07 Feb Come il diritto ha criminalizzato i poveri

 

In Guai ai poveri. La faccia triste dell’America (Edizioni Gruppo Abele), Elisabetta Grande esamina le contraddizioni profonde della società statunitense. “Uno dei Paesi più ricchi al mondo”, lamenta la saggista e docente di Sistemi giuridici comparati all’Università del Piemonte Orientale,  “conta secondo le stime oltre 47 milioni di poveri assoluti”. E la crisi economica del 2008 può solo in parte spiegare il fenomeno, legato, secondo l’autrice a una concomitanza di fattori: il processo di globalizzazione cominciato negli anni ’80,  che ha eroso progressivamente il potere contrattuale dei lavoratori è stato spesso accompagnato da un diritto internazionale favorevole, che ha ridotto le tutele del mondo del lavoro.
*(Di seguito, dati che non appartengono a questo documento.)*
(* ===== verification/GeneratorRun.v ===== *)
(** * What the visitors of a simple program do to the generator

    The chunk and the symbols of the current function, as the visits of
    expressions, conditionals, loops and blocks change them: facts about single
    computations, for the correctness of the code in [CompileSpec]. *)

From S2P Require Import Prelude Value Bytecode BytecodeSpec Ast SymbolTable TypeNames GenState Resolver Generator GeneratorSpec.
From Stdlib Require Import Lia SpecFloat.

Import Value Bytecode Ast TypeNames GenState Resolver Generator.

(** ** The current function *)

Definition gchunk (g : t) : Chunk :=
  match m_contexts g with c :: _ => b_chunk (function c) | [] => MkChunk [] [] "" end.
Definition gsyms (g : t) : SymbolTable.t :=
  match m_contexts g with c :: _ => symbols c | [] => SymbolTable.init end.
Abbreviation gcode g := (code (gchunk g)).
Abbreviation gconsts g := (constants (gchunk g)).
Definition here (g : t) : nat := length (gcode g).

(** A function without contracts that is not a method is being compiled. *)
Record usual (g : t) : Prop := {
  us_depth : 2 ≤ length (m_contexts g);
  us_self c : head (m_contexts g) = Some c → methodSelfStructType c = None ∧ actorSelfType c = None;
  us_contracts : head (m_activeFunctionContracts g) = Some [];
  us_slot : mjoin (head (m_activeContractResultSlots g)) = None;
}.

Lemma usual_not_empty g : usual g → m_contexts g ≠ [].
Proof. intros [Hd _ _ _] E. rewrite E in Hd. cbn in Hd. lia. Qed.

Lemma usual_grown g g' : grown g g' → usual g → usual g'.
Proof.
  intros [Hc (A1 & A2 & _)] [Hd Hs Hf Hr]. unfold contexts_grow in Hc.
  destruct (m_contexts g) as [|c cs]; [done|]. destruct (m_contexts g') as [|c' cs'] eqn:E; [done|].
  destruct Hc as [[(_ & _ & _ & _ & H1 & H2 & _) _ _ _] Ho%Forall2_length]. split.
  - rewrite E. cbn in *. lia.
  - rewrite E. intros ? [= <-]. rewrite H1 H2. by apply Hs.
  - by rewrite A1.
  - by rewrite A2.
Qed.
Lemma prefix_grown g g' : m_contexts g ≠ [] → grown g g' → gcode g `prefix_of` gcode g' ∧ gconsts g `prefix_of` gconsts g'.
Proof.
  intros Hg [Hc _]. unfold gchunk, contexts_grow in *. destruct (m_contexts g), (m_contexts g'); try done.
  by destruct Hc as [[_ _ [] _] _].
Qed.

(** ** Constants *)

(** Minus zero is equal to zero as a constant. *)
Definition literal (v : Value) : Prop := v ≠ VDouble (S754_zero true).
Definition clean (g : t) : Prop := Forall literal (gconsts g).

Lemma SFeqb_same a b : SFeqb a b = true → a ≠ S754_zero true → b ≠ S754_zero true → a = b.
Proof.
  unfold SFeqb, SFcompare. destruct a as [[]|[]| |s m e], b as [[]|[]| |s' m' e']; try done; try (by destruct s');
    try (by destruct s).
  destruct s, s'; try done; destruct (Z.compare_spec e e'); try done; subst;
    destruct (Pos.compare_cont _ _ _) eqn:E; try done; intros _ _ _.
  - apply Pos.compare_eq in E. by subst.
  - apply Pos.compare_eq in E. by subst.
Qed.
Lemma ConstantEquals_same w v : ConstantEquals w v = true → literal w → literal v → w = v.
Proof.
  unfold ConstantEquals, literal. destruct (decide _) as [|Hi%dec_stable]; [done|].
  destruct w, v; try done; intros E Hw Hv.
  - by destruct k.
  - by apply Bool.eqb_prop in E as ->.
  - by apply Z.eqb_eq in E as ->.
  - f_equal. apply SFeqb_same; [done|congruence..].
  - by apply bool_decide_eq_true in E as ->.
Qed.

Lemma AddConstant_index v k i k' : AddConstant v k = Ok (i, k') →
  code k' = code k ∧ constants k `prefix_of` constants k'
  ∧ (Forall literal (constants k) → literal v → Forall literal (constants k'))
  ∧ ((Z.of_nat (length (constants k')) ≤ 2 ^ 16)%Z → Forall literal (constants k') → literal v →
     ∃ n, i = Z.of_nat n ∧ (Z.of_nat n < 2 ^ 16)%Z ∧ constants k' !! n = Some v).
Proof.
  unfold AddConstant, to_uint16. destruct (find_constant 0 (constants k) v) as [n|] eqn:E.
  - intros [= <- <-]. split_and!; try done. intros Hl Hk Hv.
    apply find_constant_Some in E as (m & w & -> & Hm & Hw). exists m. apply lookup_lt_Some in Hm as Hlt.
    split_and!; [cbn; rewrite Z.mod_small; lia|lia|]. rewrite Hm. f_equal. apply ConstantEquals_same; [done| |done].
    by eapply Forall_lookup_1.
  - destruct (_ <? _)%Z; [done|]. intros [= <- <-]. cbn. split_and!; [done|by eexists| |].
    + intros Hk Hv. by apply Forall_app_2; [|constructor].
    + rewrite length_app Nat.add_1_r Nat.sub_1_r /=. intros Hl _ _. exists (length (constants k)).
      split_and!; [rewrite Z.mod_small; lia|lia|by rewrite list_lookup_middle].
Qed.

(** ** Single computations *)

Lemma on_context_Ok {A} (f : FunctionContext → result (A * FunctionContext)) g a g' :
  on_context f g = Ok (a, g') → ∃ c cs c', m_contexts g = c :: cs ∧ f c = Ok (a, c') ∧ g' = set_contexts (c' :: cs) g.
Proof.
  unfold on_context. destruct (m_contexts g) as [|c cs]; [done|]. intros ([b c'] & E & E')%result_bind_Ok.
  simplify_eq. by exists c, cs, c'.
Qed.
Lemma on_chunk_Ok {A} (m : st Chunk A) g a g' : on_chunk m g = Ok (a, g') →
  m (gchunk g) = Ok (a, gchunk g') ∧ gsyms g' = gsyms g ∧ (usual g → usual g').
Proof.
  intros (c & cs & c' & E & (p & Em & E')%result_bind_Ok & ->)%on_context_Ok. destruct p as [a' k].
  injection E' as <- <-. unfold gchunk, gsyms. rewrite E. split_and!; [done|done|].
  intros [Hd Hs Hf Hr]. rewrite E in Hd Hs. split; [done| |done|done]. intros ? [= <-]. exact (Hs c eq_refl).
Qed.

(** No minus zero appears among the constants, a usual function stays one, and
    the symbols are kept when [b] says so. *)
Record calm (b : bool) (g g' : t) : Prop := {
  calm_usual : usual g → usual g';
  calm_syms : b = true → gsyms g' = gsyms g;
  calm_clean : clean g → clean g';
}.
#[export] Instance calm_po b : PreOrder (calm b).
Proof.
  split; [by intros g; split|]. intros g1 g2 g3 [U1 S1 C1] [U2 S2 C2].
  split; [auto|intros Hb; by rewrite (S2 Hb) (S1 Hb)|auto].
Qed.

Definition calming (b : bool) {A} (m : gen A) : Prop := ∀ g a g', usual g → m g = Ok (a, g') → calm b g g'.

Section calming.
Context (b : bool).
Il resto l’hanno fatto i provvedimenti interni, che anziché combattere l’indigenza con welfare e tutele hanno criminalizzato il povero, emarginandolo dalla società e relegandolo in un ambito di esclusione. Un sistema iniquo e malato, i cui “germi”, prosegue la docente, si vedono anche in Europa e in Italia, strette dalla morsa dell’austerity. Nel 2016 l’Istat ha rilevato circa 4,6 milioni di poveri nel nostro Paese (il numero più alto dal 2005). Per questo, ha continuato l’autrice, “è necessario creare delle reti sociali che nascano dal basso, che arginino l’individualismo e si facciano promotrici di un diritto al servizio delle persone”. Come fa, ad esempio, la rete “Numeri pari” del Gruppo Abele, Libera, Cnca e Rete della conoscenza: la campagna si impegna a rafforzare l’azione tra “eguali” nei territori, costruendo iniziative locali che uniscano tutte le forze delle diverse organizzazioni e dei cittadini disponibili ad impegnarsi in azioni ed interventi concreti, dando luogo a significative sperimentazioni che forniscano idee e gambe per un effettivo welfare municipale.